Of course someone will say lets just make signed firmware that you cannot use old versions then you end up with users screwed over because new version of firmware has security fault and user cannot switch back to old version.
Firmware signing no matter how you look at it cannot ever fix the attacker problem completely and when it get close it starts harming the owner of the hardware.
Validation systems with lock firmware provided by controllers can 100 percent block the attacker without physical access exploiting included hardware in a device/computer without firmware signing as long as the firmware has no other flaws.
Yes validation systems can be design that the owner of a bit of hardware can physically access the hardware and disable them if there is some valid reason to-do so like repair/diagnostics.

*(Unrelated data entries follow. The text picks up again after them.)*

(* ===== verification/ListHead.v ===== *)
(** * Intrusive circular lists: [os/include/os/list.h] and the list helpers
      of [os/include/os/util.h]

    The heap maps the address of every [list_head] object to its two
    pointers; NULL is [None].  The operations are the C functions, write by
    write.  The second half gives them a meaning: [repr hole h Q] says that
    the heap [h] holds, for every sentinel [hd] with [Q hd = Some l], a
    circular doubly linked list through [hd] and [l], that these lists share
    no node, and that every node outside them (but [hole]) is NULL/NULL. *)

From Stdlib Require Import ZArith Lia String.
From stdpp Require Import base tactics option list gmap.
From S2P Require Import Prelude.

Open Scope kernel_scope.
Open Scope string_scope.
Open Scope list_scope.

(** [struct list_head] *)
Record list_head (A : Type) : Type := Node { next : option A; prev : option A }.
Arguments Node {A} _ _.
Arguments next {A} _.
Arguments prev {A} _.

Section operations.
Context {A : Type} `{Countable A}.

Abbreviation heap := (gmap A (list_head A)).
Abbreviation LM := (M heap Empty_set).

(** [*p] for a [list_head *p]. *)
Definition load (p : option A) : LM (list_head A) :=
  a <- ok_or "NULL list_head" p ;;
  h <- get ;;
  ok_or "wild list_head" (h !! a).

(** [p->next = v] and [p->prev = v]. *)
Definition set_next (p v : option A) : LM unit :=
  n <- load p ;;
  a <- ok_or "NULL list_head" p ;;
  modify (insert a (Node v (prev n))).

Definition set_prev (p v : option A) : LM unit :=
  n <- load p ;;
  a <- ok_or "NULL list_head" p ;;
  modify (insert a (Node (next n) v)).

Definition INIT_LIST_HEAD (list : A) : LM unit :=
  set_next (Some list) (Some list) ;;
  set_prev (Some list) (Some list).

Definition __list_add (new : A) (prev next : option A) : LM unit :=
  set_prev next (Some new) ;;
  set_next (Some new) next ;;
  set_prev (Some new) prev ;;
  set_next prev (Some new).

Definition list_add (new head : A) : LM unit :=
  n <- load (Some head) ;;
  __list_add new (Some head) (next n).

Security is a very simple to get tunnel visioned and start going after so called silver bullets. Problem is as soon as you do that you are hurting self.

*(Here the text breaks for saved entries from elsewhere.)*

(** All the [list_head] objects, and their zeroed memory at boot. *)
Definition all_lh : list lh :=
  [L_pcb_free; L_semd_free; L_semd_h; L_ready_lo; L_ready_hi] ++
  flat_map (fun i => [L_p_list i; L_p_child i; L_p_sib i; L_s_procq i; L_s_link i])
    (seq 0 MAX_PROC).
Definition boot_links : gmap lh (list_head lh) :=
  list_to_map ((fun x => (x, Node None None)) <$> all_lh).

Lemma all_lh_valid x : x ∈ all_lh ↔ lh_valid x.
Proof.
  unfold all_lh. rewrite elem_of_app, (list_elem_of_In (flat_map _ _)), in_flat_map. split.
  - intros [Hx|(i & Hi & Hx)].
    + repeat (apply elem_of_cons in Hx as [->|Hx]; [done|]). by apply elem_of_nil in Hx.
    + apply in_seq in Hi. simpl in Hx. intuition (subst; simpl; lia).
  - destruct x as [i|i|i|j|j| | | | | | |]; intros Hx; try done;
      first [left; apply list_elem_of_In; simpl; tauto
            | right; eexists; split; [apply in_seq; split; [|exact Hx]; lia|]; simpl; tauto].
Qed.

Lemma boot_links_lookup x n : boot_links !! x = Some n -> n = Node None None.
Proof.
  intros Hx%elem_of_list_to_map_2. by apply list_elem_of_fmap in Hx as (y & [= _ ->] & _).
Qed.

Validation is not without is flaws when it comes to functional security but for this problem space its the core question. Does the chosen method make sure you are using the Valid and Correct Firmware? Signed firmware fails to answer that question so is not complete solution instead is only a part that can help correct solution. Correct solution is a validation system that may or may not depend on signed firmware.
Remember signed does not equal valid. This is where lets sign the firmware falls in heap. Basics people faking checks and using valid signatures before computers really showed the fault of signed firmware as well. We have not learnt from history and we are lining up to repeat it.
Something critical here. Some of the hardware that is in usage using unsigned firmware has to be power cycled to change firmware by PCIe/USB… These bits of hardware already have the lock.
You could modify the PCI-e controller/usb controller that when powering up or power cycling a bit of hardware up that it validates the firmware attacker would not be able to exploit these devices even that they accept unsigned firmware. Yes this could well and truly frustrate an attacker they changed the firmware only to have the validation system on power cycle switch it back and log a issue.
Issue for the validation system is the standards of PCIe, USB… don’t include standard systems to write and read firmware. Yes the security by obscurity thing.
Thanks for the clarification. Very much appreciated.